Enterprise computing is still clinging to long-term planning even though it no longer makes any sense in today’s business world.
I know the long-term planning vibe is still very much alive from a recent Secret CIO column in Information Week. John McGreavy devotes an entire column to a rant against Google, eventually concluding:
Google, you have some great products. . . . but it will take some adjustment in thinking and approach to conquer the enterprise. An attitude adjustment wouldn’t be a bad start.
Poring over the fine print, the supposed attitude problem McGreavy finds in Google is its reluctance to make specific product promises more than six months out. This is what has McGreavy so appalled. If you can’t make commitments five years in advance, he goes on to suggest, you don’t belong in the corporate world.

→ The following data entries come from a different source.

Lemma parse_members_step fuel acc k v y :
  parses v -> (String.length (JSON_stringify v) <= fuel)%nat -> ends y = true -> k ∉ jm_keys acc ->
  parse_members (S fuel) acc (json_string k +:+ ":" +:+ JSON_stringify v +:+ y) =
  match expect "," (skip_ws y) with
  | Some r => parse_members fuel (acc ++ [(k, v)]) r
  | None => match expect "}" (skip_ws y) with Some r => Some (acc ++ [(k, v)], r) | None => None end
  end.
Proof.
  intros Hv Hf Hy Hk. cbn [parse_members]. unfold json_string. rewrite !str_app_assoc.
  pose proof (parse_string_chars k (":" +:+ JSON_stringify v +:+ y)) as Hs. revert Hs.
  generalize (json_chars k +:+ dquote +:+ ":" +:+ JSON_stringify v +:+ y). intros x Hx.
  change (skip_ws (dquote +:+ x)) with (String (ascii_of_nat 34) x). cbv iota.
  change (ascii_byte (ascii_of_nat 34) =? 34) with true. cbv iota. rewrite Hx.
  change (expect ":" (skip_ws (":" +:+ ?z))) with (Some z). cbv iota.
  rewrite (Hv fuel) by done. by rewrite jm_set_fresh.
Qed.

Lemma parse_members_json fs acc fuel r :
  fs <> [] -> Forall (fun kv => parses kv.2) fs -> forallb (fun kv => json_clean kv.2) fs = true ->
  NoDup (acc.*1 ++ fs.*1) -> (String.length (json_members true fs) < fuel)%nat ->
  parse_members fuel acc (json_members true fs +:+ "}" +:+ r) = Some (acc ++ fs, r).
Proof.
  intros Hne Hp. revert acc fuel. induction Hp as [|[k v] fs Hv Hl IH]; intros acc fuel Hc Hnd Hf; [done|].
  cbn [forallb snd fmap list_fmap fst] in *. apply andb_true_iff in Hc as [Hcv Hcl].
  rewrite members_cons in * by done. cbn [sep] in *. change ("" +:+ ?x) with x in *.
  rewrite !str_length_app in Hf. change (String.length ":") with 1%nat in Hf.
  destruct fuel as [|fuel]; [lia|]. rewrite !str_app_assoc.
  assert (k ∉ jm_keys acc) as Hfresh.
  { unfold jm_keys. apply NoDup_app in Hnd as (_ & Hd & _). intros Hin. apply (Hd k Hin). by left. }
  destruct fs as [|[k' v'] fs].
  - rewrite parse_members_step by (done || lia). done.
  - cbn [forallb snd] in Hcl. apply andb_true_iff in Hcl as [Hcv' Hcl].
    rewrite (members_cons k' v' false) in * by done. cbn [sep] in *.
    rewrite str_app_assoc, parse_members_step by (done || lia).
    change (expect "," (skip_ws ("," +:+ ?x))) with (Some x). cbv iota.
    rewrite (members_cons k' v' true) in IH by done. cbn [sep] in IH. change ("" +:+ ?x) with x in IH.
    rewrite IH; [by rewrite <- app_assoc|done|cbn [forallb snd]; by rewrite Hcv'| |].
    + rewrite fmap_app, <- app_assoc. done.
    + rewrite str_length_app in Hf. change (String.length ",") with 1%nat in Hf. lia.
Qed.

People who aren’t privy to the world of corporate IT must have a hard time imagining the sense of entitlement that this view represents. What kind of delusion could lead anyone to assert the privilege of separating their efforts from reality for five years at a shot? It must be something like this: “I am the king of the world. If it takes five years for me to get out of bed and come down to breakfast, the world will just have to wait.” This suspicion is confirmed when you look at what corporate IT has done in the last five years and compare it to what Google has done. Just one point of comparison: The IT department is still forcing workers to use Microsoft Windows XP, an operating system that hasn’t been officially supported for nearly five years. Google, in the same period of time, has coded a new operating system from scratch and has more than 100 million people using it. So who has the more realistic view of the world of work? Indeed, the long-term plan is a big part of what prevents corporate IT from getting much done.
Of course, it is not just Information Week. Hewlett-Packard had people chuckling this month as it laid out its five-year turnaround plan. It was so funny because in the computer business, “five years” serves as a euphemism for “never.” The executives at Hewlett-Packard might as well have said, “HP will be profitable again when hell freezes over.” Despite the awkward presentation, Hewlett-Packard is serious about its five-year plan — for now, anyway. No one seriously expects the plan to survive intact for more than a few months.
You can’t plan your work five years in advance if you’re working in a rapidly advancing area of technology. Before you finish writing a plan, the world changes enough to render the plan obsolete. A five-year plan turns into a five-week plan. In practice, the long-term plans in computing are revised continuously, at enormous expense. So where did the five-year plan in information technology come from?
It makes more sense if you look back to the 1970s and the behemoth computers that dominated business computing at that time. A computer system might cost $20 million in today’s money to purchase and more than a year to set up and test. It would be expected to last at least 10 years. You can’t make that kind of investment without a long-term plan.
But a comparable computer of today costs about $5,000. You can easily sell it if you can’t find another use for it after you’re done with it, so you are not making a major commitment by buying it. The manufacturer can deliver it overnight if you are in a hurry. It can be set up and tested in less than a day. There is no need for long-term planning, no benefit in it, when technology comes in such small increments. Long-term planning in corporate information technology is a habit that has outlived its usefulness, yet it carries on, and it forces the entire enterprise to slow down to keep pace with it.
This is more than just an academic concern. If the multi-year information technology plan has become the anchor that prevents the enterprise from getting out of the harbor, then economically, one of two things will happen: the enterprise will cut the anchor loose, or it will sink where it sits. When the storm comes, my feeling is that most corporations will decide they want to stay afloat.